Certes quelque chose en restera. Mais qu’entend-on ailleurs, par exemple concernant une mémoire africaine au sein du continent américain ? Rien ou presque. Si, une nouvelle mémoire, tronquée, dont la genèse semble commencer dans un moment de rébellion (Martin Luther King), au son de complaintes bluesy et autres tubes de Bob Marley. Pas grand chose d'autre à se mettre sous la dent en guise de positionnement ou résistance identitaire. De plus, les noirs sont très nombreux en Amérique. Mais du Tibet, j'ai peur que rien ne reste. Rien qu'un cirque sinistre a la manière de ces vielles expositions universelles où l’on exposait des corps nus et noirs. Ici on photographiera des autochtones parés de masques cérémoniels, dansant et jouant à faire semblant de perpétrer une mémoire éteinte.
Génocide ?
Parce que la mémoire est une chose vivante, et dès qu’on l'a tuée, il ne reste plus rien de l'identité.

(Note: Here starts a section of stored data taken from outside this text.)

(* ===== verification/Buffer.v ===== *)
(** * Buffer.h, Buffer.cc: the growable input/output buffer

    The storage [buffer_] is a list of bytes, the two indices are [size_t]
    values in [Z] with the wrap-around of the code; a [char*] into the buffer is
    its offset from [begin()].  The operations are computations over a [Buffer];
    those that reach a file descriptor run over a [Buffer] and the kernel. *)

From S2P Require Import Prelude Posix.

Record Buffer : Type := mkBuffer {
  buffer_ : list byte;
  readerIndex_ : Z;
  writerIndex_ : Z;
}.

#[global] Instance Buffer_eq_dec : EqDecision Buffer.
Proof. solve_decision. Defined.

Definition kInitialSize : Z := 1024.

Definition kCRLF : list byte := [x0d; x0a].

Definition set_buffer_ (v : list byte) (b : Buffer) : Buffer :=
  mkBuffer v (readerIndex_ b) (writerIndex_ b).
Definition set_readerIndex_ (i : Z) (b : Buffer) : Buffer :=
  mkBuffer (buffer_ b) i (writerIndex_ b).
Definition set_writerIndex_ (i : Z) (b : Buffer) : Buffer :=
  mkBuffer (buffer_ b) (readerIndex_ b) i.

(** [std::search] of a pattern: the offset of its first occurrence, or the
    length of the text. *)
Fixpoint std_search (pat text : list byte) : nat :=
  if decide (take (length pat) text = pat) then 0%nat
  else match text with
       | [] => 0%nat
       | _ :: text' => S (std_search pat text')
       end.

(** [memchr]: the offset of the first byte equal to [c]. *)
Fixpoint memchr (c : byte) (text : list byte) : option nat :=
  match text with
  | [] => None
  | x :: text' => if decide (x = c) then Some 0%nat else S <$> memchr c text'
  end.

Section Buffer_ops.
Context {B : Build}.

Definition readableBytes (b : Buffer) : Z := u64 (writerIndex_ b - readerIndex_ b).

Definition writableBytes (b : Buffer) : Z := u64 (zlen (buffer_ b) - writerIndex_ b).

(** [Buffer(size_t initialSize)] *)
Definition Buffer_ctor {S} (initialSize : Z) : M S Buffer :=
  let b := mkBuffer (replicate (Z.to_nat initialSize) x00) 0 0 in
  assert_ (readableBytes b =? 0) ;;
  assert_ (writableBytes b =? initialSize) ;;
  ret b.

(** [swap]: the two statements of the body that exchange [readerIndex_], as
    they are written. *)
Definition swap (this rhs : Buffer) : Buffer * Buffer :=
  let '(this, rhs) := (set_buffer_ (buffer_ rhs) this, set_buffer_ (buffer_ this) rhs) in
  let '(this, rhs) := (set_readerIndex_ (readerIndex_ rhs) this,
                       set_readerIndex_ (readerIndex_ this) rhs) in
  (set_readerIndex_ (readerIndex_ rhs) this, set_readerIndex_ (readerIndex_ this) rhs).

(** Pointers into the buffer, as offsets from [begin()]. *)
Definition peek (b : Buffer) : Z := readerIndex_ b.
Definition beginWrite (b : Buffer) : Z := writerIndex_ b.

Definition retrieveAll : M Buffer unit :=
  modify (fun b => set_writerIndex_ 0 (set_readerIndex_ 0 b)).

Definition retrieve (len : Z) : M Buffer unit :=
  let! b := get in
  assert_ (len <=? readableBytes b) ;;
  if len <? readableBytes b
  then modify (fun b => set_readerIndex_ (u64 (readerIndex_ b + len)) b)
  else retrieveAll.

Definition retrieveUntil (end_ : Z) : M Buffer unit :=
  let! b := get in
  assert_ (peek b <=? end_) ;;
  assert_ (end_ <=? beginWrite b) ;;
  retrieve (u64 (end_ - peek b)).

Definition retrieveAsString (len : Z) : M Buffer (list byte) :=
  let! b := get in
  let! str := lift (vec_read (buffer_ b) (peek b) len) in
  retrieve len ;;
  ret str.

Definition retrieveAllAsString : M Buffer (list byte) :=
  let! b := get in retrieveAsString (readableBytes b).

Definition hasWritten (len : Z) : M Buffer unit :=
  let! b := get in
  assert_ (len <=? writableBytes b) ;;
  modify (fun b => set_writerIndex_ (u64 (writerIndex_ b + len)) b).

Definition makeSpace (len : Z) : M Buffer unit :=
  let! b := get in
  if u64 (writableBytes b + readableBytes b) <? len then
    let! v := lift (vec_resize x00 (buffer_ b) (u64 (writerIndex_ b + len))) in
    modify (set_buffer_ v)
  else
    let readable := readableBytes b in
    let! src := lift (vec_read (buffer_ b) (readerIndex_ b)
                               (writerIndex_ b - readerIndex_ b)) in
    let! v := lift (vec_write (buffer_ b) 0 src) in
    modify (fun b => set_readerIndex_ 0 (set_buffer_ v b)) ;;
    modify (fun b => set_writerIndex_ (u64 (readerIndex_ b + readable)) b) ;;
    let! b := get in
    assert_ (readable =? readableBytes b).

Definition ensureWriteBytes (len : Z) : M Buffer unit :=
  let! b := get in
  whenb (writableBytes b <? len) (makeSpace len) ;;
  let! b := get in
  assert_ (len <=? writableBytes b).

(** The three overloads of [append] end in this one. *)
Definition append (data : list byte) : M Buffer unit :=
  let len := zlen data in
  ensureWriteBytes len ;;
  let! b := get in
  let! v := lift (vec_write (buffer_ b) (beginWrite b) data) in
  modify (set_buffer_ v) ;;
  hasWritten len.

(** [findCRLF(start)]; the result is an offset, [None] is [NULL]. *)
Definition findCRLF_from (start : Z) (b : Buffer) : option Z :=
  let text := slice start (beginWrite b) (buffer_ b) in
  let crlf := start + Z.of_nat (std_search kCRLF text) in
  if crlf =? beginWrite b then None else Some crlf.

Definition findCRLF (b : Buffer) : option Z :=
  let text := slice (peek b) (beginWrite b) (buffer_ b) in
  let crlf := peek b + Z.of_nat (std_search kCRLF text) in
  if crlf =? beginWrite b then None else Some crlf.

Definition findEOL (b : Buffer) : option Z :=
  (fun i => peek b + Z.of_nat i) <$>
    memchr x0a (slice (peek b) (peek b + readableBytes b) (buffer_ b)).

Definition findEOL_from (start : Z) : M Buffer (option Z) :=
  let! b := get in
  assert_ (peek b <=? start) ;;
  assert_ (start <=? beginWrite b) ;;
  ret ((fun i => start + Z.of_nat i) <$>
         memchr x0a (slice start (beginWrite b) (buffer_ b))).

End Buffer_ops.

(** ** Buffer.cc: transfers between the buffer and a descriptor

    [savedErrno] is the value of [*savedErrno] on entry; each function returns
    its result and the value of [*savedErrno] on exit. *)
Section Buffer_io.
Context {B : Build} {K : Type} `{SocketIO K}.

Definition buf : lens (Buffer * K) Buffer := fst_lens.
Definition os : lens (Buffer * K) K := snd_lens.

(** [sizeof extrabuf] *)
Definition extrabuf_size : Z := 65536.

Definition readFd (fd savedErrno : Z) : M (Buffer * K) (Z * Z) :=
  let! b := gets fst in
  let writable := writableBytes b in
  let! r := zoom os (total (sys_readv fd (writable + extrabuf_size))) in
  match r with
  | inr errno => ret (-1, errno)
  | inl data =>
      let n := zlen data in
      (* the kernel fills vec[0], the room after writerIndex_, then vec[1] *)
      let vec0 := take (Z.to_nat writable) data in
      let extrabuf := drop (Z.to_nat writable) data in
      let! v := lift (vec_write (buffer_ b) (writerIndex_ b) vec0) in
      zoom buf (modify (set_buffer_ v)) ;;
      (if n <=? writable
       then zoom buf (modify (fun b => set_writerIndex_ (u64 (writerIndex_ b + n)) b))
       else zoom buf (modify (fun b => set_writerIndex_ (zlen (buffer_ b)) b) ;;
                      append extrabuf)) ;;
      ret (n, savedErrno)
  end.

Definition writeFd (fd savedErrno : Z) : M (Buffer * K) (Z * Z) :=
  let! b := gets fst in
  let readable := readableBytes b in
  let! data := lift (vec_read (buffer_ b) (peek b) readable) in
  let! r := zoom os (total (sys_write fd data)) in
  match r with
  | inr errno => ret (-1, errno)
  | inl n =>
      zoom buf (modify (fun b => set_readerIndex_ (u64 (readerIndex_ b + n)) b)) ;;
      ret (n, savedErrno)
  end.

(** The [while (true)] of [readFdET], [n] bytes read so far. *)
Fixpoint readFdET_loop (fuel : nat) (fd n savedErrno : Z) : M (Buffer * K) (Z * Z) :=
  match fuel with
  | O => throw OutOfFuel
  | S fuel' =>
      let! (len, savedErrno) := readFd fd savedErrno in
      if len <=? 0 then
        if savedErrno =? EAGAIN then ret (n, savedErrno) else ret (len, savedErrno)
      else readFdET_loop fuel' fd (n + len) savedErrno
  end.

Definition readFdET (fuel : nat) (fd savedErrno : Z) : M (Buffer * K) (Z * Z) :=
  readFdET_loop fuel fd 0 savedErrno.

Fixpoint writeFdET_loop (fuel : nat) (fd n savedErrno : Z) : M (Buffer * K) (Z * Z) :=
  match fuel with
  | O => throw OutOfFuel
  | S fuel' =>
      let! (len, savedErrno) := writeFd fd savedErrno in
      if len <=? 0 then
        if savedErrno =? EAGAIN then ret (n, savedErrno) else ret (len, savedErrno)
      else writeFdET_loop fuel' fd (n + len) savedErrno
  end.

Definition writeFdET (fuel : nat) (fd savedErrno : Z) : M (Buffer * K) (Z * Z) :=
  writeFdET_loop fuel fd 0 savedErrno.

End Buffer_io.

(** ** What the buffer promises: a queue of bytes *)

(** The indices stay ordered within the storage. *)
Definition Inv (b : Buffer) : Prop :=
  0 <= readerIndex_ b <= writerIndex_ b /\ writerIndex_ b <= zlen (buffer_ b) <= vector_max.

(** The bytes written and not yet retrieved. *)
Definition content (b : Buffer) : list byte :=
  slice (readerIndex_ b) (writerIndex_ b) (buffer_ b).

(** The appends [makeSpace] makes room for: those that fit after sliding the
    content to the front, and those longer than everything behind
    [readerIndex_], which it resizes for. *)
Definition fits (b : Buffer) (len : Z) : Prop :=
  len <= zlen (buffer_ b) - writerIndex_ b + readerIndex_ b \/
  zlen (buffer_ b) - readerIndex_ b < len.

(** The room behind [writerIndex_]. *)
Definition space (b : Buffer) : Z := zlen (buffer_ b) - writerIndex_ b.

#[global] Instance fits_dec b len : Decision (fits b len).
Proof. unfold fits. apply _. Defined.

(** The size of the storage and the two indices. *)
Definition shape (b : Buffer) : Z * Z * Z := (zlen (buffer_ b), readerIndex_ b, writerIndex_ b).

(** What [ensureWriteBytes], [append] and a read of [n] bytes make of them.  Where [n]
    bytes do not fit behind [writerIndex_], the storage is resized when they are more
    than all of it behind [readerIndex_]; else the content slides to the front, and
    when that is not enough there is no room ([None]). *)
Definition ensured (n : Z) (sh : Z * Z * Z) : option (Z * Z * Z) :=
  let '(size, reader, writer) := sh in
  if n <=? size - writer then Some (size, reader, writer)
  else if size - reader <? n then Some (writer + n, reader, writer)
  else if n <=? size - writer + reader then Some (size, 0, writer - reader)
  else None.

Definition written (n : Z) (sh : Z * Z * Z) : Z * Z * Z :=
  let '(size, reader, writer) := sh in (size, reader, writer + n).

Definition appended (n : Z) (sh : Z * Z * Z) : option (Z * Z * Z) := written n <$> ensured n sh.

(** The bytes of a read past the end of the storage are appended from [extrabuf]. *)
Definition grow (n : Z) (sh : Z * Z * Z) : option (Z * Z * Z) :=
  let '(size, reader, writer) := sh in
  if n <=? size - writer then Some (written n sh)
  else appended (n - (size - writer)) (size, reader, size).

(** ** Lemmas *)

Section Buffer_lemmas.
Context {B : Build}.

Lemma readable_inv b : Inv b -> readableBytes b = writerIndex_ b - readerIndex_ b.
Proof. intros [? ?]. unfold vector_max in *. apply u64_small. lia. Qed.

Lemma writable_inv b : Inv b -> writableBytes b = zlen (buffer_ b) - writerIndex_ b.
Proof. intros [? ?]. unfold vector_max in *. apply u64_small. lia. Qed.

Lemma zlen_content b : Inv b -> zlen (content b) = writerIndex_ b - readerIndex_ b.
Proof. intros [? ?]. apply zlen_slice; lia. Qed.

(** Storing [d] after the content and moving [writerIndex_] appends it. *)
Lemma content_grow b d :
  Inv b -> writerIndex_ b + zlen d <= zlen (buffer_ b) ->
  content (mkBuffer (splice (buffer_ b) (writerIndex_ b) d) (readerIndex_ b)
                    (writerIndex_ b + zlen d)) = content b ++ d.
Proof.
  intros [? ?] ?. pose proof (zlen_nonneg d). unfold content; cbn.
  rewrite (slice_app _ _ (writerIndex_ b)) by lia.
  rewrite slice_splice_before, slice_splice by lia. done.
Qed.

Lemma Inv_grow b d :
  Inv b -> writerIndex_ b + zlen d <= zlen (buffer_ b) ->
  Inv (mkBuffer (splice (buffer_ b) (writerIndex_ b) d) (readerIndex_ b)
                (writerIndex_ b + zlen d)).
Proof.
  intros [? ?] ?. pose proof (zlen_nonneg d). split; cbn; [lia|].
  rewrite zlen_splice; lia.
Qed.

Et quand bien même on se foutrait des identités, on ne peut pas faire de même des façons de penser et modes de vie des hommes, du collectif d'une civilisation. Alors Mélenchon peut bien agiter le spectre de la théocratie, il ne sait tout simplement pas de quoi il parle. Certes on peut ricaner de la théocratie, la déplorer, mais ce n’est pas de ça dont il est question. Argumenter sur l'anachronisme d'une théocratie, ça équivaut à dire que sans la démocratie, les français perdraient toute identité, c’est absurde : ce n’est pas l’État ou même l’Histoire qui modèle la pensée des hommes, mais le contraire. Enfin, disons que l’un ne va pas sans l’autre. La théocratie a forcément modelé des façons de vivre et de penser, mais ces modes de vie nous renseignent aussi sur la façon dont l’homme a cheminé à travers elle, à travers telle et telle expérience d’organisation sociale, de croyances etc. Comment il a résisté et comment il s'est adapté. La mémoire nous dit que l’homme est tibétain et que le tibétain est un homme qui, dans un environnement lambda, en était arrivé à ce qu’il était avant que les chinois ne génocident leur civilisation.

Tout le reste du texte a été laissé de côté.